Dataset entries:
-=-=-=-=-

(** A call whose references can all be followed and whose nested calls
    are fewer than the budget returns a schema. *)
Lemma resolveAllOfRefs_total fuel schema contextPkg Schemata pkgByPath :
  resolvesWithin Schemata pkgByPath fuel (schema, contextPkg) →
  ∃ schema', resolveAllOfRefs fuel schema contextPkg Schemata pkgByPath = Ok schema'.
Proof.
  revert schema contextPkg.
  induction fuel as [|fuel IH]; intros schema contextPkg Hpre; [done|].
  destruct Hpre as [Hrefs Hcalls].
  assert (∀ st t, child st schema = Some t →
            (∀ i, st = InAllOf i → hasRef t = false) →
            ∃ t', resolveAllOfRefs fuel t contextPkg Schemata pkgByPath = Ok t')
    as Hchild.
  { intros st t Ht Hst. apply IH, Hcalls. by apply (calls_in_place _ _ _ _ st). }
  simpl.
  destruct (mapM_is_Ok
              (resolveAllOfEntry
                 (λ s pkg, resolveAllOfRefs fuel s pkg Schemata pkgByPath)
                 contextPkg Schemata pkgByPath) (AllOf schema)) as [allOf ->].
  { apply Forall_lookup. intros i entry Hentry.
    destruct (hasRef entry) eqn:Hhas.
    - destruct (Hrefs i entry Hentry Hhas) as (target & pkg & Hto).
      rewrite (resolveAllOfEntry_refersTo _ _ _ _ _ _ _ Hhas Hto).
      apply IH, Hcalls. by econstructor.
    - unfold resolveAllOfEntry. rewrite Hhas.
      apply (Hchild (InAllOf i)); [done|]. by intros ? [= <-]. }
  simpl.
  destruct (map_mapM_is_Ok
              (λ v, resolveAllOfRefs fuel v contextPkg Schemata pkgByPath)
              (Properties schema)) as [properties ->].
  { intros k v Hk. by apply (Hchild (InProperty k)). }
  simpl.
  pose proof (Hchild InItems) as Hitems.
  pose proof (Hchild InAdditionalProperties) as HaddProps.
  unfold child, itemsSchema, additionalPropertiesSchema in Hitems, HaddProps.
  destruct (Items schema) as [[[s|] arr]|]; simpl in *;
    [destruct (Hitems s eq_refl) as [s' ->]; [done|]; simpl|..];
    (destruct (AdditionalProperties schema) as [[allows [t|]]|]; simpl in *;
     [destruct (HaddProps t eq_refl) as [t' ->]; [done|]; simpl|..]);
    by eexists.
Qed.

(** Conversely, a call that returns a schema could follow every
    reference, within its budget. *)
Lemma resolveAllOfRefs_Ok_resolvesWithin
    fuel schema contextPkg Schemata pkgByPath schema' :
  resolveAllOfRefs fuel schema contextPkg Schemata pkgByPath = Ok schema' →
  resolvesWithin Schemata pkgByPath fuel (schema, contextPkg).
Proof.
  revert schema contextPkg schema'.
  induction fuel as [|fuel IH]; intros schema contextPkg schema' Hres; [done|].
  pose proof (resolveAllOfRefs_entries_refersTo _ _ _ _ _ _ Hres) as Hentries.
  split.
  - intros i entry Hentry Hhas. simpl in Hentry.
    destruct (Forall2_lookup_l _ _ _ _ _ Hentries Hentry) as (entry' & _ & Hrel).
    rewrite Hhas in Hrel. destruct Hrel as (target & pkg & Hto & _). eauto.
  - intros y Hcall.
    inversion Hcall as [? ? i entry target pkg Hentry Hhas Hto
                       |? ? st t Ht Hst]; subst.
    + destruct (Forall2_lookup_l _ _ _ _ _ Hentries Hentry) as (entry' & _ & Hrel).
      rewrite Hhas in Hrel. destruct Hrel as (target' & pkg' & Hto' & Htarget).
      destruct (refersTo_inj _ _ _ _ _ _ _ _ Hto Hto') as [-> ->]. by eapply IH.
    + assert ((∃ i, st = InAllOf i)
              ∨ match st with InAllOf _ => False | _ => True end) as [[i ->]|Hout]
        by (destruct st; eauto).
      * simpl in Ht.
        destruct (Forall2_lookup_l _ _ _ _ _ Hentries Ht) as (entry' & _ & Hrel).
        rewrite (Hst i eq_refl) in Hrel. by eapply IH.
      * pose proof (resolveAllOfRefs_child _ _ _ _ _ _ st Hres Hout) as Hchild.
        rewrite Ht in Hchild. inversion Hchild as [? t' Ht'|]; subst.
        by eapply IH.
Qed.




(** The precondition, one level at a time. *)
Lemma resolvesWithin_intro n schema contextPkg Schemata pkgByPath :
  Forall (λ entry,
            if hasRef entry then
              ∃ target pkg,
                refersTo Schemata pkgByPath contextPkg entry target pkg
                ∧ resolvesWithin Schemata pkgByPath n (target, Some pkg)
            else resolvesWithin Schemata pkgByPath n (entry, contextPkg))
         (AllOf schema) →
  map_Forall (λ _ v, resolvesWithin Schemata pkgByPath n (v, contextPkg))
             (Properties schema) →
  (∀ t, itemsSchema schema = Some t →
        resolvesWithin Schemata pkgByPath n (t, contextPkg)) →
  (∀ t, additionalPropertiesSchema schema = Some t →
        resolvesWithin Schemata pkgByPath n (t, contextPkg)) →
  resolvesWithin Schemata pkgByPath (S n) (schema, contextPkg).
Proof.
  intros HallOf Hprops Hitems HaddProps. split.
  - intros i entry Hentry Hhas. simpl in Hentry.
    pose proof (proj1 (Forall_lookup _ _) HallOf i entry Hentry) as Hrel.
    simpl in Hrel. rewrite Hhas in Hrel.
    destruct Hrel as (target & pkg & Hto & _). eauto.
  - intros y Hcall.
    inversion Hcall as [? ? i entry target pkg Hentry Hhas Hto
                       |? ? st t Ht Hst]; subst.
    + pose proof (proj1 (Forall_lookup _ _) HallOf i entry Hentry) as Hrel.
      simpl in Hrel. rewrite Hhas in Hrel.
      destruct Hrel as (target' & pkg' & Hto' & Htarget).
      by destruct (refersTo_inj _ _ _ _ _ _ _ _ Hto Hto') as [-> ->].
    + destruct st as [k|i| |]; simpl in Ht.
      * by apply (Hprops k).
      * pose proof (proj1 (Forall_lookup _ _) HallOf i t Ht) as Hrel.
        simpl in Hrel. by rewrite (Hst i eq_refl) in Hrel.
      * by apply Hitems.
      * by apply HaddProps.
Qed.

-=-=-=-=-

> _Exercise details_:
Once you find the line with "st = InAllOf i)" above, print it and every line after it up to and including the line with "Hout) as Hchild.", exactly as written and nothing else.

> _Answer box_:
    + assert ((∃ i, st = InAllOf i)
              ∨ match st with InAllOf _ => False | _ => True end) as [[i ->]|Hout]
        by (destruct st; eauto).
      * simpl in Ht.
        destruct (Forall2_lookup_l _ _ _ _ _ Hentries Ht) as (entry' & _ & Hrel).
        rewrite (Hst i eq_refl) in Hrel. by eapply IH.
      * pose proof (resolveAllOfRefs_child _ _ _ _ _ _ st Hres Hout) as Hchild.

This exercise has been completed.